[Entries taken from a collection]

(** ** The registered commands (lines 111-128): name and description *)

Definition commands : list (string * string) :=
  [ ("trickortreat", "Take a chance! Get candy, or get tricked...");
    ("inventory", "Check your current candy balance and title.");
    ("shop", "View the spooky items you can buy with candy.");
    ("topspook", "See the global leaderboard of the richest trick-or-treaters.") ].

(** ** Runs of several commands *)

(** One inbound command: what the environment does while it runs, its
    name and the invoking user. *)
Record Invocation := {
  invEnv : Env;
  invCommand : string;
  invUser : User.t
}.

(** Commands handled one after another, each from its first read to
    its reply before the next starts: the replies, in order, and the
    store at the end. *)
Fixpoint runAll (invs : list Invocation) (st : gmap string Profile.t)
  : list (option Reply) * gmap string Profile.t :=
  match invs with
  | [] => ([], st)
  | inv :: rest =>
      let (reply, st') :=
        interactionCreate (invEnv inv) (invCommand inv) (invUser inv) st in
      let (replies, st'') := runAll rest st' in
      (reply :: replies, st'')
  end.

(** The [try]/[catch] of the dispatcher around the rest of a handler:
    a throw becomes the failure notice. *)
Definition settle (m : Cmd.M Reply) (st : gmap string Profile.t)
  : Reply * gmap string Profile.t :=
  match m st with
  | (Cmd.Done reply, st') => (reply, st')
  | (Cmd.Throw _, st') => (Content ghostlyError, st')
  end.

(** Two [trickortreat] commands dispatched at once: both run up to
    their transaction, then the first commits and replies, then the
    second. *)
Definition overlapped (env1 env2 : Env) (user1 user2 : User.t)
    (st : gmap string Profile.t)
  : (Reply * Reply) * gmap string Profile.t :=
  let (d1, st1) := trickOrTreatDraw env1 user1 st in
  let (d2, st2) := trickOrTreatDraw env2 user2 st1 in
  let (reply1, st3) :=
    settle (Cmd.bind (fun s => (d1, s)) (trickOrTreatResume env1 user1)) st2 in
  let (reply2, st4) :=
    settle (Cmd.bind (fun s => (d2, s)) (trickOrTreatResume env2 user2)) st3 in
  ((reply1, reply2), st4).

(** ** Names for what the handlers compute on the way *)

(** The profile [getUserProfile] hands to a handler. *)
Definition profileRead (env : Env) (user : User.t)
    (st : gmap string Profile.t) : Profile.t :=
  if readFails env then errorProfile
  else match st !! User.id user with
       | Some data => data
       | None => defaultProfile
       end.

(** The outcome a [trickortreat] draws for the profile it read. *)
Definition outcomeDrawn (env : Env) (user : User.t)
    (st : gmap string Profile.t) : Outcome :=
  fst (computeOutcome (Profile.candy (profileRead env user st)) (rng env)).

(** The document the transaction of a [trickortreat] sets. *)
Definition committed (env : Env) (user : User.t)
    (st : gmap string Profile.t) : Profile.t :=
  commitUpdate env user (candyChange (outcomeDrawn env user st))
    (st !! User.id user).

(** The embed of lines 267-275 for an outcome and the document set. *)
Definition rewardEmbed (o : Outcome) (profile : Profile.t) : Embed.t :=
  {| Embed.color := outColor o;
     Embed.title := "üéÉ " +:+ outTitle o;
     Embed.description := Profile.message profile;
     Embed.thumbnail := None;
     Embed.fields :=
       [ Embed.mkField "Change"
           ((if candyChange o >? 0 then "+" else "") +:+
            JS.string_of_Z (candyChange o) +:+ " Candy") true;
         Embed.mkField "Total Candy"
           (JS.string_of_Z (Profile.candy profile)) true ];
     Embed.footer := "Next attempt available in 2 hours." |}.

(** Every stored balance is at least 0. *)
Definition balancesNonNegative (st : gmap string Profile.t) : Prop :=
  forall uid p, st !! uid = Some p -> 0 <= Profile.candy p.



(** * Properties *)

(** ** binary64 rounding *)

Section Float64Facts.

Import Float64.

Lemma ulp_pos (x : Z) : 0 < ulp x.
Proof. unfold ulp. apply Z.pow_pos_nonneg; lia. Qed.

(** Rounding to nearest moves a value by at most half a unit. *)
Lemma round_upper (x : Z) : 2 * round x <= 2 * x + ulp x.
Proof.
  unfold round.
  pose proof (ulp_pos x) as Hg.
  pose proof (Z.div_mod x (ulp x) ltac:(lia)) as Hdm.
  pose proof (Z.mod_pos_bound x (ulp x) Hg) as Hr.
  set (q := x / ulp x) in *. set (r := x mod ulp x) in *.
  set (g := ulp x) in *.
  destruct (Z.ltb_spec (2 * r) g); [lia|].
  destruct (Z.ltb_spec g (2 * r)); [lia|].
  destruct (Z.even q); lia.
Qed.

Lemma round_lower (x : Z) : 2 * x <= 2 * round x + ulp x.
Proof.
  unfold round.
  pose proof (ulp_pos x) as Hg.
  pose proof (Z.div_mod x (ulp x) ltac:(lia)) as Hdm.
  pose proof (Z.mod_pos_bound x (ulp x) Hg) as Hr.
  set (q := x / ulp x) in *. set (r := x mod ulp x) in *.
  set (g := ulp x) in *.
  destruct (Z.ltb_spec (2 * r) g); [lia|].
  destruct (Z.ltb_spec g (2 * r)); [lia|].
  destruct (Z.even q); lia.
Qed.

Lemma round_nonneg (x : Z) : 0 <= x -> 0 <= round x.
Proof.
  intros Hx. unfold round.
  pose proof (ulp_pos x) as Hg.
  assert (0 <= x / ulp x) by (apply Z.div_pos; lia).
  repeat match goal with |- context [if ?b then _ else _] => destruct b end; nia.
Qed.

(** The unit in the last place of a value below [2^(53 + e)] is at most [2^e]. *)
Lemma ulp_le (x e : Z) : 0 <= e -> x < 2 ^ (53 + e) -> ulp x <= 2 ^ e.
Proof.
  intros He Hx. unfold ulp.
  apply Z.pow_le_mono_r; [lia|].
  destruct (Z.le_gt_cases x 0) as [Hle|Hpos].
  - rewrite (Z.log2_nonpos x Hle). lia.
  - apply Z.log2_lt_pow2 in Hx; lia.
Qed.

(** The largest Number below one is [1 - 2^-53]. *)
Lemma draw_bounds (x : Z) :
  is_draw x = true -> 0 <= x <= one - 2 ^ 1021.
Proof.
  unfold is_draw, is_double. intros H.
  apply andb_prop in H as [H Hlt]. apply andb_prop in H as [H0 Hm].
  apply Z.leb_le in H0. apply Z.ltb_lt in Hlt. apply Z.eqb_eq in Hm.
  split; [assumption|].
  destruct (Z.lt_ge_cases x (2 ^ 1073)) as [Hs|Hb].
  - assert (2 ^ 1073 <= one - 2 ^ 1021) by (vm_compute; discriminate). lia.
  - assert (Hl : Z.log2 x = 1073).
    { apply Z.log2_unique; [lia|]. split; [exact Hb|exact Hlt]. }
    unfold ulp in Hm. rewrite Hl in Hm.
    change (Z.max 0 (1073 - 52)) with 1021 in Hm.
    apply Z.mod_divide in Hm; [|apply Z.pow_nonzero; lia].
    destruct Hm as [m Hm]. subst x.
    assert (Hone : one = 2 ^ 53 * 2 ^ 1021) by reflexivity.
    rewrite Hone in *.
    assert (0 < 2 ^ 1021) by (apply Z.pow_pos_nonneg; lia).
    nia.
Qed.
--
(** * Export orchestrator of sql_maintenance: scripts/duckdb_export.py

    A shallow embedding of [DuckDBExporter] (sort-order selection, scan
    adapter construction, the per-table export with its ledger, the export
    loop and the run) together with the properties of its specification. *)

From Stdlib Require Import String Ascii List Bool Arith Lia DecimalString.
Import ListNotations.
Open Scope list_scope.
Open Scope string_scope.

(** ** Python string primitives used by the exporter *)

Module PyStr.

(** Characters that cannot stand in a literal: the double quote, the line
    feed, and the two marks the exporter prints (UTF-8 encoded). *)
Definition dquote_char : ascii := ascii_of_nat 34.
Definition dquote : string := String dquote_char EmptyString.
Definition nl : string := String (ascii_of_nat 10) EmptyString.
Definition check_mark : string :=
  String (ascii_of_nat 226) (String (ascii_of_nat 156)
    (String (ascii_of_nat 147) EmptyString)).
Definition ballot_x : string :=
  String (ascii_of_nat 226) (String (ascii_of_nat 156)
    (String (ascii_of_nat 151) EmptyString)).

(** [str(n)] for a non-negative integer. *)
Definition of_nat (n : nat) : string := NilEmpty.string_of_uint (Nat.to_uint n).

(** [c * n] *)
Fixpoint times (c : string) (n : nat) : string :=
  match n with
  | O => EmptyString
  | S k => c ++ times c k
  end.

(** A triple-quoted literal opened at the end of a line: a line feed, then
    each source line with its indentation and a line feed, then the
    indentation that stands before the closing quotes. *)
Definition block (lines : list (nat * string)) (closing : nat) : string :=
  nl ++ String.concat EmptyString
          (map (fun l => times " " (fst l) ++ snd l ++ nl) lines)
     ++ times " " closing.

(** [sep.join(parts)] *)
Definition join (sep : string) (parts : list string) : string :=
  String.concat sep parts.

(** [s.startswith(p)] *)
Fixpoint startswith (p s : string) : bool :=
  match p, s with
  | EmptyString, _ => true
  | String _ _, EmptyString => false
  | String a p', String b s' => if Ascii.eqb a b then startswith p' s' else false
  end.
* * *
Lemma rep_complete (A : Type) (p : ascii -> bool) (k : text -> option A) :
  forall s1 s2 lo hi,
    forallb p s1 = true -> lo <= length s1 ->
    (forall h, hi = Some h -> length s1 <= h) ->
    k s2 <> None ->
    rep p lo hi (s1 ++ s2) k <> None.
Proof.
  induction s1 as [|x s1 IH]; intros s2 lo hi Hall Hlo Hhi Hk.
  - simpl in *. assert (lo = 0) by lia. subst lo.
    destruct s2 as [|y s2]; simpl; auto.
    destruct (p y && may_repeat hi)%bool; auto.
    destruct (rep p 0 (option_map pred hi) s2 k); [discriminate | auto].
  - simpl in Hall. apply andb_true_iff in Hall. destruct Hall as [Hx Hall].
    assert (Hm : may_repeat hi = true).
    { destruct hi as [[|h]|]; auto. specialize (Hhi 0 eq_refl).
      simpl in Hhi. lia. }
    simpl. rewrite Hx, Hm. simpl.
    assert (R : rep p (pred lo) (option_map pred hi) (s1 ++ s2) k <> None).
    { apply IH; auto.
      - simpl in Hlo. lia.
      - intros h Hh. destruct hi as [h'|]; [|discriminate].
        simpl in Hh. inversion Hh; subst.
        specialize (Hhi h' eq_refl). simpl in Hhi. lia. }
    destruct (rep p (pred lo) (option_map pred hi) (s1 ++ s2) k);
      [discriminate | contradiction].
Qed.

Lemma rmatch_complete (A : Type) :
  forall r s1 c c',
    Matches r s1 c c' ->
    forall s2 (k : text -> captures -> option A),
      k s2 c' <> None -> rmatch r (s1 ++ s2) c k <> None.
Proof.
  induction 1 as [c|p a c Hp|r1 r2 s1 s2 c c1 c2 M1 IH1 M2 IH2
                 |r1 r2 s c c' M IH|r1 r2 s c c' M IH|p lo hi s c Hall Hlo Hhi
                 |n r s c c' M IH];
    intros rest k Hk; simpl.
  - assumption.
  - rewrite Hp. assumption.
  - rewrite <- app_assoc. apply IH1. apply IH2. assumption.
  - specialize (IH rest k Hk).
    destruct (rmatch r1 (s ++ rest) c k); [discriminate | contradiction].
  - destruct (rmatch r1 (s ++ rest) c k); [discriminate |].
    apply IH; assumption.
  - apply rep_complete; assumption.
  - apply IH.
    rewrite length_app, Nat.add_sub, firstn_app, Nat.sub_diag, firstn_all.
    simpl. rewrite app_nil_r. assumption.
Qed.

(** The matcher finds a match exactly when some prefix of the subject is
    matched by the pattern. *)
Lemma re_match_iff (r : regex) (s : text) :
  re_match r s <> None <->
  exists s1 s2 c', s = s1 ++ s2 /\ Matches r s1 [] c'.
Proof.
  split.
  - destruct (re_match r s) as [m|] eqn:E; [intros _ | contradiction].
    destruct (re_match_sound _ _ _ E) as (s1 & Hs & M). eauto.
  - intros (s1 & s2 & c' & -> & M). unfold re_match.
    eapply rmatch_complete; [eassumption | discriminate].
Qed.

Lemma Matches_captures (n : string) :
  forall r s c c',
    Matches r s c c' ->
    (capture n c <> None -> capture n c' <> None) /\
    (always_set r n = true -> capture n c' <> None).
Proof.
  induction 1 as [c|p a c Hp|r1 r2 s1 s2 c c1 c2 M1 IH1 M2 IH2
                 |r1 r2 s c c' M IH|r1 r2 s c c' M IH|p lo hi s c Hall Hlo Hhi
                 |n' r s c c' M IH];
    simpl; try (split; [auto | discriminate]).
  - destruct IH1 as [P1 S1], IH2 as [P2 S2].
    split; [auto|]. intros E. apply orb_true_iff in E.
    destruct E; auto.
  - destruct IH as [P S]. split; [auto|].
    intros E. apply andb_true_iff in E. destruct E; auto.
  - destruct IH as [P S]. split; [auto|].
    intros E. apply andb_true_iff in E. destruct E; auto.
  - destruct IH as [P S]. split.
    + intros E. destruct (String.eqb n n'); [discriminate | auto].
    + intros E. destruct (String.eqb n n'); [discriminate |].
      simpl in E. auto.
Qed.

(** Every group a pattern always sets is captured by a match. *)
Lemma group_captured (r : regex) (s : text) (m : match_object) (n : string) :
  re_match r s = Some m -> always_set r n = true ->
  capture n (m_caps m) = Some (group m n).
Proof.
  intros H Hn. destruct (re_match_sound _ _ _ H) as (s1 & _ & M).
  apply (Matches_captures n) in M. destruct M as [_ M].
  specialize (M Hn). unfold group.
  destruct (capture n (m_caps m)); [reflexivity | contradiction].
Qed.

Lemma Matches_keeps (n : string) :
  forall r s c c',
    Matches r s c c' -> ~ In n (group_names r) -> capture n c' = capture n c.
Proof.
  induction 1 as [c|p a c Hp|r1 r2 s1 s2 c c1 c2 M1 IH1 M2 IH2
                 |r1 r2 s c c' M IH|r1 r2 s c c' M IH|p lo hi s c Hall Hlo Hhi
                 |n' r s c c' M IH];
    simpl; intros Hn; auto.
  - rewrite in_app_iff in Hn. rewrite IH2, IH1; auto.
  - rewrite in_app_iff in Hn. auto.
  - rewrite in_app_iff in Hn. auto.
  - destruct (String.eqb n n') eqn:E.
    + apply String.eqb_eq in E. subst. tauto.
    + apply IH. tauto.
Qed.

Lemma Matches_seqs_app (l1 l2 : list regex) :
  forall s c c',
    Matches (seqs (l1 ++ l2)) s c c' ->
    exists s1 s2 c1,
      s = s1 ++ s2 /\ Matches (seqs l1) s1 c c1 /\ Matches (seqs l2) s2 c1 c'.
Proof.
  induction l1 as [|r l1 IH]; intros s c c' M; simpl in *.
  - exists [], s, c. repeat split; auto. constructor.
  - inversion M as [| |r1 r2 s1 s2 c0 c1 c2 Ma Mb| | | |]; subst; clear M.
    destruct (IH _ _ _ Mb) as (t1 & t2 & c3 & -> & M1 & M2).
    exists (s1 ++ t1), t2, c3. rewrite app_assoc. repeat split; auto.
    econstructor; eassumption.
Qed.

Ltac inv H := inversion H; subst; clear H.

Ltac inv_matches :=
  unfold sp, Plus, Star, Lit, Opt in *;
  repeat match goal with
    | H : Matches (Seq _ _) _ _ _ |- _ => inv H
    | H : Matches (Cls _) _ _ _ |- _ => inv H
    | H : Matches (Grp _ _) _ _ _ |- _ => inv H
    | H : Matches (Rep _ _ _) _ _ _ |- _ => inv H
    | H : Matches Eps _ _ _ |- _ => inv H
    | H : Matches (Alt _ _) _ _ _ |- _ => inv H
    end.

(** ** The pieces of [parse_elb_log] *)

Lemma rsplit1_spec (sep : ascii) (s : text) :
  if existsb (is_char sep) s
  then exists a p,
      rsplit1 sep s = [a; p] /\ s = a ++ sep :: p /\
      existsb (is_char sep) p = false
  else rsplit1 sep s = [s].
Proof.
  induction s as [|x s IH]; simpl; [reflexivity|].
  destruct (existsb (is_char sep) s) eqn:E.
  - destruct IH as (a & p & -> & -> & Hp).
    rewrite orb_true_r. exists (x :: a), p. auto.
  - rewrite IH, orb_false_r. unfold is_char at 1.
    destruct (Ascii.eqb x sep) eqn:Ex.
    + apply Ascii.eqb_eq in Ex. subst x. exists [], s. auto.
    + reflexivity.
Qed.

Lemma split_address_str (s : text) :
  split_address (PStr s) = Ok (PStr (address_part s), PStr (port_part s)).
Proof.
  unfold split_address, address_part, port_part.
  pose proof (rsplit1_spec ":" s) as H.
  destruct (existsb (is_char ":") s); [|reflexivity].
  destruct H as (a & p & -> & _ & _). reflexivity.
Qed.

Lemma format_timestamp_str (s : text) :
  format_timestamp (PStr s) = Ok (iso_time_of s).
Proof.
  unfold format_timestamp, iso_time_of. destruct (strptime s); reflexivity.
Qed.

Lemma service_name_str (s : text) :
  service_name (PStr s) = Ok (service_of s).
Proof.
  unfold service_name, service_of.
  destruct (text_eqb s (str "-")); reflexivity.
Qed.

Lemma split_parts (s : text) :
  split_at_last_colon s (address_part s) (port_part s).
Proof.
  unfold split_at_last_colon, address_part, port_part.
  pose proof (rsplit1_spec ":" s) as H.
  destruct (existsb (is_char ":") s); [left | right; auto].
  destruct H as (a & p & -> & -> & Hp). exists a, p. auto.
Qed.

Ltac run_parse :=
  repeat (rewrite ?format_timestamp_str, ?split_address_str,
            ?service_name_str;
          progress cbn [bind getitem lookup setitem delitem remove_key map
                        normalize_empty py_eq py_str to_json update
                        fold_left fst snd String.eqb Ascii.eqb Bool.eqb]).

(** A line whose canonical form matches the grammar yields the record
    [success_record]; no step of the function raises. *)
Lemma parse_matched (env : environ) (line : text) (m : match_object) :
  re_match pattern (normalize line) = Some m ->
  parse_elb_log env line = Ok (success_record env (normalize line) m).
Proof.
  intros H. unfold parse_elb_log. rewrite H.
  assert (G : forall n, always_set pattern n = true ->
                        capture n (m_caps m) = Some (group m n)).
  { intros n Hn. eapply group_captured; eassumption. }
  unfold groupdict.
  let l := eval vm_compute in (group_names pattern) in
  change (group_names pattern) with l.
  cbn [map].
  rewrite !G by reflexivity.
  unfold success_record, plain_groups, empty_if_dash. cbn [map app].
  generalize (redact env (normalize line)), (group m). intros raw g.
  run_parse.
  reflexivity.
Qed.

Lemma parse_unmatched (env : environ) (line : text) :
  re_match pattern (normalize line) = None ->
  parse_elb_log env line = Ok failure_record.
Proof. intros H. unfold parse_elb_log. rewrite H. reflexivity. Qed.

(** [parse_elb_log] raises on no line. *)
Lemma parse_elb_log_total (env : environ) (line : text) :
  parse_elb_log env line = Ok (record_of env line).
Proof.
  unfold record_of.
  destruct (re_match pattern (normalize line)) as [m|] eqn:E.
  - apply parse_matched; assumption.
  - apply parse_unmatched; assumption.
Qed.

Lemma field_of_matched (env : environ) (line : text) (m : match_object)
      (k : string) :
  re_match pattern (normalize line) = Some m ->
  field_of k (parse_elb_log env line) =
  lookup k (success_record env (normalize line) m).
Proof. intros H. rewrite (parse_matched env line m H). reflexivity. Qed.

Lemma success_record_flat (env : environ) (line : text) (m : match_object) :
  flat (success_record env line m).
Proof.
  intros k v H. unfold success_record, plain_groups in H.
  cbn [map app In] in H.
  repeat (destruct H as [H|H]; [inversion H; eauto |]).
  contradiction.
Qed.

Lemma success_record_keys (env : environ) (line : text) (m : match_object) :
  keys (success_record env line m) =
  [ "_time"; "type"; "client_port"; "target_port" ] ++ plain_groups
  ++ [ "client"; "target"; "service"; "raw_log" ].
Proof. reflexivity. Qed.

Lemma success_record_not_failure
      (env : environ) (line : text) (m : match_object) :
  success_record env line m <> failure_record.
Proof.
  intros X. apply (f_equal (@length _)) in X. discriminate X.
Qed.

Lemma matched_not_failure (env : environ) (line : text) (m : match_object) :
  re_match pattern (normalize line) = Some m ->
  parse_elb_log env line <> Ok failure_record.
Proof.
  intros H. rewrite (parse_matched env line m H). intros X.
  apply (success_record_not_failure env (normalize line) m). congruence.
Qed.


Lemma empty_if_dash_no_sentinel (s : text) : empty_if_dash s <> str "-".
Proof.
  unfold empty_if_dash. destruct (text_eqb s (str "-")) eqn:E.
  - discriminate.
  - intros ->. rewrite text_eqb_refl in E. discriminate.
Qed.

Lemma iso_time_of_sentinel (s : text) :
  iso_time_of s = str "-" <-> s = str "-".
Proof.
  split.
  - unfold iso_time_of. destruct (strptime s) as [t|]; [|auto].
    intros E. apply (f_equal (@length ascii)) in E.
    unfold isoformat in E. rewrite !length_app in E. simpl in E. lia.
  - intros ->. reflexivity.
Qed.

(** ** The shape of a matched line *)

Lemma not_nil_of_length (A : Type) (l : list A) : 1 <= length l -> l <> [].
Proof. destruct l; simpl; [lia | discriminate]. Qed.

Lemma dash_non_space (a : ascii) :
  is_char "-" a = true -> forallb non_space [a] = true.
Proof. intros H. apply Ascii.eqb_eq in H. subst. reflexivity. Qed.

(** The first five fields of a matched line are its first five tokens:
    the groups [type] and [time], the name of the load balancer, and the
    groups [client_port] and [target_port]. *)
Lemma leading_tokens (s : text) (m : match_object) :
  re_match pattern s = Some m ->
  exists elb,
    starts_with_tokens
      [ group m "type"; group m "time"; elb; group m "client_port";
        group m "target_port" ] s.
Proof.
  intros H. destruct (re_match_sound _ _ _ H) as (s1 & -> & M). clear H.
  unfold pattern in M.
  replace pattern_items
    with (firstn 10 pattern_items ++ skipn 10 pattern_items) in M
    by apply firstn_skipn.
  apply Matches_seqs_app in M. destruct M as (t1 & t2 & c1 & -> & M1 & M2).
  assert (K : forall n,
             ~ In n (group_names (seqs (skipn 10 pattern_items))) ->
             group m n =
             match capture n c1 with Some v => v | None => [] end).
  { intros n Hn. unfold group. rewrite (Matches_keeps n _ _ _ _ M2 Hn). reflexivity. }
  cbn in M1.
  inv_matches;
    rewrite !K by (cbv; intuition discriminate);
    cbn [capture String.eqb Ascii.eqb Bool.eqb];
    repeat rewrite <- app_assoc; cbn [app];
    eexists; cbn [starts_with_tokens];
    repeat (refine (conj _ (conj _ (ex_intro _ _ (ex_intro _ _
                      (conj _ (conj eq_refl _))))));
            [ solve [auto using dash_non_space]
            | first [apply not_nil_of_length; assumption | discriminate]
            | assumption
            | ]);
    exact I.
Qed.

#### Work instructions:
Reproduce the entries above exactly, but only the lines between the line holding "- discriminate." and the line holding "Proof. intros H. apply", inclusive.

#### Output for this task:
  - discriminate.
  - intros ->. rewrite text_eqb_refl in E. discriminate.
Qed.

Lemma iso_time_of_sentinel (s : text) :
  iso_time_of s = str "-" <-> s = str "-".
Proof.
  split.
  - unfold iso_time_of. destruct (strptime s) as [t|]; [|auto].
    intros E. apply (f_equal (@length ascii)) in E.
    unfold isoformat in E. rewrite !length_app in E. simpl in E. lia.
  - intros ->. reflexivity.
Qed.

(** ** The shape of a matched line *)

Lemma not_nil_of_length (A : Type) (l : list A) : 1 <= length l -> l <> [].
Proof. destruct l; simpl; [lia | discriminate]. Qed.

Lemma dash_non_space (a : ascii) :
  is_char "-" a = true -> forallb non_space [a] = true.
Proof. intros H. apply Ascii.eqb_eq in H. subst. reflexivity. Qed.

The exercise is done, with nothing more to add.